The system at RPI was unveiled at a ribbon-cutting ceremony featuring remarks from RPI President Marty A. Schmidt '81, Ph.D.; IBM Chairman and CEO Arvind Krishna; Congressman Paul Tonko (NY 20); President of the University at Albany Havidán Rodríguez; Vice Chair of RPI Board of Trustees Curtis R. Priem '82; Board of Trustees Chair John E. Kelly, III '78G, '80Ph.D., D.H.L. (Hon.); and RPI Quantum Computing Club Co-President Michael Papadopoulos. Located in the university's historic Voorhees Computing Center Chapel, the IBM Quantum System One, along with endowed faculty positions, is the focal point of the Curtis R. Priem Constellation. The constellation, made possible with the philanthropic support of Curtis R. Priem '82, vice chair of RPI's Board of Trustees, will enable collaborative quantum computing research at RPI.

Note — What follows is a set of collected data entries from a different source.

(* ===== verification/DisasTables.v ===== *)
(** * The tables of the disassembler ([external/riscv-disas])

    The enumerations of [riscv-disas.h] and the constant tables of [riscv-disas.c]:
    register names, operand formats, the constraints under which an instruction is
    shown as a pseudo-instruction, the metadata of every instruction in the order of
    the enumeration, and the names of the CSRs.  An enumerator is a constructor; the
    tables stay lists that the code indexes by the enumerator's value, as arrays are.
    An array of constraints or of pseudo-instructions keeps its terminator. *)

From Stdlib Require Import Ascii.
From S2P Require Export Prelude.

(** ** Enumerations *)

Inductive rv_isa : Set :=
  | rv32 | rv64 | rv128.

Inductive rv_codec : Set :=
  | rv_codec_illegal | rv_codec_none | rv_codec_u | rv_codec_uj | rv_codec_i | rv_codec_i_sh5
  | rv_codec_i_sh6 | rv_codec_i_sh7 | rv_codec_i_csr | rv_codec_s | rv_codec_sb | rv_codec_r
  | rv_codec_r_m | rv_codec_r4_m | rv_codec_r_a | rv_codec_r_l | rv_codec_r_f | rv_codec_cb
  | rv_codec_cb_imm | rv_codec_cb_sh5 | rv_codec_cb_sh6 | rv_codec_ci | rv_codec_ci_sh5
  | rv_codec_ci_sh6 | rv_codec_ci_16sp | rv_codec_ci_lwsp | rv_codec_ci_ldsp | rv_codec_ci_lqsp
  | rv_codec_ci_li | rv_codec_ci_lui | rv_codec_ci_none | rv_codec_ciw_4spn | rv_codec_cj
  | rv_codec_cj_jal | rv_codec_cl_lw | rv_codec_cl_ld | rv_codec_cl_lq | rv_codec_cr
  | rv_codec_cr_mv | rv_codec_cr_jalr | rv_codec_cr_jr | rv_codec_cs | rv_codec_cs_sw
  | rv_codec_cs_sd | rv_codec_cs_sq | rv_codec_css_swsp | rv_codec_css_sdsp | rv_codec_css_sqsp.

Inductive rvc_constraint : Set :=
  | rvc_end | rvc_rd_eq_ra | rvc_rd_eq_x0 | rvc_rs1_eq_x0 | rvc_rs2_eq_x0 | rvc_rs2_eq_rs1
  | rvc_rs1_eq_ra | rvc_imm_eq_zero | rvc_imm_eq_n1 | rvc_imm_eq_p1 | rvc_csr_eq_0x001
  | rvc_csr_eq_0x002 | rvc_csr_eq_0x003 | rvc_csr_eq_0xc00 | rvc_csr_eq_0xc01 | rvc_csr_eq_0xc02
  | rvc_csr_eq_0xc80 | rvc_csr_eq_0xc81 | rvc_csr_eq_0xc82.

The new IBM Quantum System One at RPI is powered by a 127-qubit IBM Quantum 'Eagle' processor, to offer RPI's network of researchers, students and partners dedicated access to a utility-scale quantum computer. In 2023, IBM demonstrated the ability of IBM Eagle to produce accurate calculations beyond classical, brute-force simulation methods. Known as quantum utility, this signaled the start of an era in which quantum systems can serve as scientific tools to explore problems in chemistry, physics, materials, and other fields in the search for quantum advantage: the point at which a quantum computer can solve a problem better than any known classical method.

The system now online at RPI is joining IBM's global fleet of utility-scale quantum computers available via the cloud and at dedicated client sites, including systems in the United States, Canada, Germany and Japan, and installations in progress in South Korea and Spain. As quantum computing hardware and software continues to advance, RPI's world-class academic body of students, researchers, and faculty will progress the global race to discover increasingly complex quantum. RPI and IBM have a long-standing and storied history of collaboration to advance technology.

This includes RPI's current housing of the Artificial Intelligence Multiprocessing Optimized System (AiMOS). AiMOS is presently the most powerful classical supercomputer at a private university in the United States and is equipped with POWER9 CPU and NVIDIA GPU technology to enable users to explore new AI applications.